You have three major concepts: entities, components, and systems.
- An entity is a collection of components. These components describe how an entity functions. In terms of a game, an entity is a single instance of an object that exists in your game. So if you have two tanks of the same "type" in your game, you have two entities. Entities do not store data or contain logic. They are simply a means of identifying something.
- Components are the basic building blocks for entities. They store information and contain the functionality specific to their existence. For example, you might have a Renderable component in your game which contains all of the logic necessary for the rendering system to display an entity on the screen.
- Systems have their own set of logic specific to the components that correspond to. I think it is technically possible to implement all of the logic in the system and the component simply be a data container, but I don't think I would like such a design. Often there is a [nearly] one-to-one correspondence between systems and components. You may have a RenderSystem to store all Renderable components and display them when necessary in your game loop. You could also have a PhysicsSystem, AnimationSystem, and so on.
That's my stab at defining those three concepts. The main task in designing your system/game/whatever is to follow the "separation of concerns" idea, each "concern" often mapping to a component/system duo.
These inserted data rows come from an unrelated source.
(** * Shipyard view, game tick and directory store: a shallow embedding

    The development follows three source units of the repository:
    - [src/components/views/WerftView.tsx]: the derived hangar usage, the
      derived queue entries, the quantity inputs and the order actions;
    - [src/hooks/useGameTick.ts]: the heartbeat effect;
    - the directory store ([refresh], [applySnapshot],
      [createFallbackSnapshot], [buildAllianceColorMap]).
    The shipyard store itself is not among these units; its [advance]
    action is modelled after the specification, in [Shipyard].

    JavaScript numbers that hold counts, slots and timestamps are taken as
    integers ([Z]); JavaScript objects used as dictionaries are [gmap]s. *)

From Stdlib Require Import ZArith List Ascii Sorting.Permutation Sorting.Sorted.
From stdpp Require Import gmap strings list fin_maps pretty.
Import ListNotations.

Set Warnings "-notation-for-abbreviation".

Local Open Scope Z_scope.

(** ** Data model *)

(** [ShipBuildOrder['status']]: the four keys of [ORDER_STATUS_LABELS]. *)
Inductive OrderStatus : Type :=
  | queued
  | building
  | completed
  | cancelled.

#[global] Instance OrderStatus_eq_dec : EqDecision OrderStatus.
Proof. solve_decision. Defined.

(** [ShipBuildOrder], with the fields the view reads. *)
Record ShipBuildOrder : Type := mkOrder {
  order_id : string;
  order_blueprintId : string;
  order_quantity : Z;
  order_status : OrderStatus;
  order_startTime : Z;
  order_endTime : Z
}.

#[global] Instance ShipBuildOrder_eq_dec : EqDecision ShipBuildOrder.
Proof. solve_decision. Defined.

(** An entry of [SHIP_BLUEPRINTS], with the fields the view reads. *)
Record ShipBlueprint : Type := mkBlueprint {
  bp_id : string;
  bp_name : string;
  bp_hangarSlots : Z;
  bp_buildTimeSeconds : Z
}.

(** ** WerftView.tsx *)

Module WerftView.

(** [ORDER_STATUS_LABELS] *)
Definition ORDER_STATUS_LABELS (s : OrderStatus) : string :=
  match s with
  | queued => "Wartet"
  | building => "Im Bau"
  | completed => "Bereit"
  | cancelled => "Gestoppt"
  end.

(** The value of the [hangarUsage] memo. *)
Record HangarUsage : Type := mkUsage {
  used : Z;
  reserved : Z;
  free : Z
}.

(** One element of the [queueEntries] memo:
    [{...order, blueprintName, remaining, hangarSlots}]. *)
Record QueueEntry : Type := mkEntry {
  entry_order : ShipBuildOrder;
  blueprintName : string;
  remaining : Z;
  hangarSlots : Z
}.

(** The store actions the view can call. *)
Inductive StoreAction : Type :=
  | startOrder (blueprintId : string) (quantity : Z)
  | cancelOrder (orderId : string).

(** The button element of [renderOrderActions], by its handler and text. *)
Record Button : Type := mkButton {
  onClick : StoreAction;
  caption : string
}.

Section Catalog.

(** The catalog constant imported from [@/constants]. *)
Variable SHIP_BLUEPRINTS : list ShipBlueprint.

(** [SHIP_BLUEPRINTS.find((entry) => entry.id === blueprintId)] *)
Definition find_blueprint (blueprintId : string) : option ShipBlueprint :=
  List.find (fun entry => bool_decide (bp_id entry = blueprintId))
    SHIP_BLUEPRINTS.

(** The reducer over [Object.entries(inventory)]. *)
Definition used_step (acc : Z) (entry : string * Z) : Z :=
  match find_blueprint entry.1 with
  | None => acc
  | Some blueprint => acc + bp_hangarSlots blueprint * entry.2
  end.

(** The reducer over [queue]. *)
Definition reserved_step (acc : Z) (order : ShipBuildOrder) : Z :=
  if bool_decide (order_status order = completed) then acc
  else match find_blueprint (order_blueprintId order) with
       | None => acc
       | Some blueprint =>
           acc + bp_hangarSlots blueprint * order_quantity order
       end.

Definition used_of_entries (entries : list (string * Z)) : Z :=
  foldl used_step 0 entries.

(** [Object.entries(inventory).reduce(..., 0)]; the entries are taken in
    the order [map_to_list] gives them, and [used_of_entries_perm] below
    shows the sum is the same in any other order. *)
Definition compute_used (inventory : gmap string Z) : Z :=
  used_of_entries (map_to_list inventory).

(** [queue.reduce(..., 0)] *)
Definition compute_reserved (queue : list ShipBuildOrder) : Z :=
  foldl reserved_step 0 queue.

Definition hangarUsage (inventory : gmap string Z)
    (queue : list ShipBuildOrder) (hangarCapacity : Z) : HangarUsage :=
  let u := compute_used inventory in
  let r := compute_reserved queue in
  {| used := u; reserved := r; free := Z.max (hangarCapacity - u - r) 0 |}.

(** What one inventory entry and one order add to the sums. *)
Definition entry_slots (entry : string * Z) : Z := used_step 0 entry.
Definition order_slots (order : ShipBuildOrder) : Z := reserved_step 0 order.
So what do you get out of this? Well one thing, it's great for a large development team because, for example, the programmers can offer the game designers a set of components that they can freely use to construct a multitude of objects. These components can be added to an object at runtime to give a dynamic design.
For example, let's say you have a Targetable component which allows the player to select an entity as a target for his/her attacks. Well, let's say we have an NPC that is neutral to the player, but the player does something to provoke the NPC into a battle situation. All we have to do now is attach the Targetable component to this NPC and we're done. The logic surrounding what the player can and cannot attack is simply encapsulated in that component. In the classical OOP approach we would have to define an ITargetable interface that says whether or not the object described by the class is targetable. With ES the existence of a Targetable component on an entity implicitly tells us that the entity can be targeted. With the OOP style, we have to store a variable to say if that object is targetable or not at a specified time.
What one finds in this design is that the deep hierarchy often found in an OOP design is now almost completely flat. Object composition/aggregation is now one's guiding principle. Is this a good thing or a bad thing? One difficulty that often arises is inter-component communication, generally within entities. One could have these components store pointers/references to each other, register callbacks with each other, or use some messaging system to communicate. An example of such communication that seems to often arise is with a physics component. When updated, often animation/spatial components need to be notified of the result.
Well I'm really not sure at the moment whether this design is good or bad, but I think I'm going to give it a shot and document what I find. Things are slow-going with my game [engine] project because it's something I just pick at from time to time. I have no intention on getting a product out the door right away, so I use it to play with new ideas.
The reason I posted this entry was to look for other people's thoughts on this design style, and to give some concrete pros/cons from one's own experience. I'd love to hear about anything surrounding this topic, which includes other design patterns and styles that one found useful in one's own project.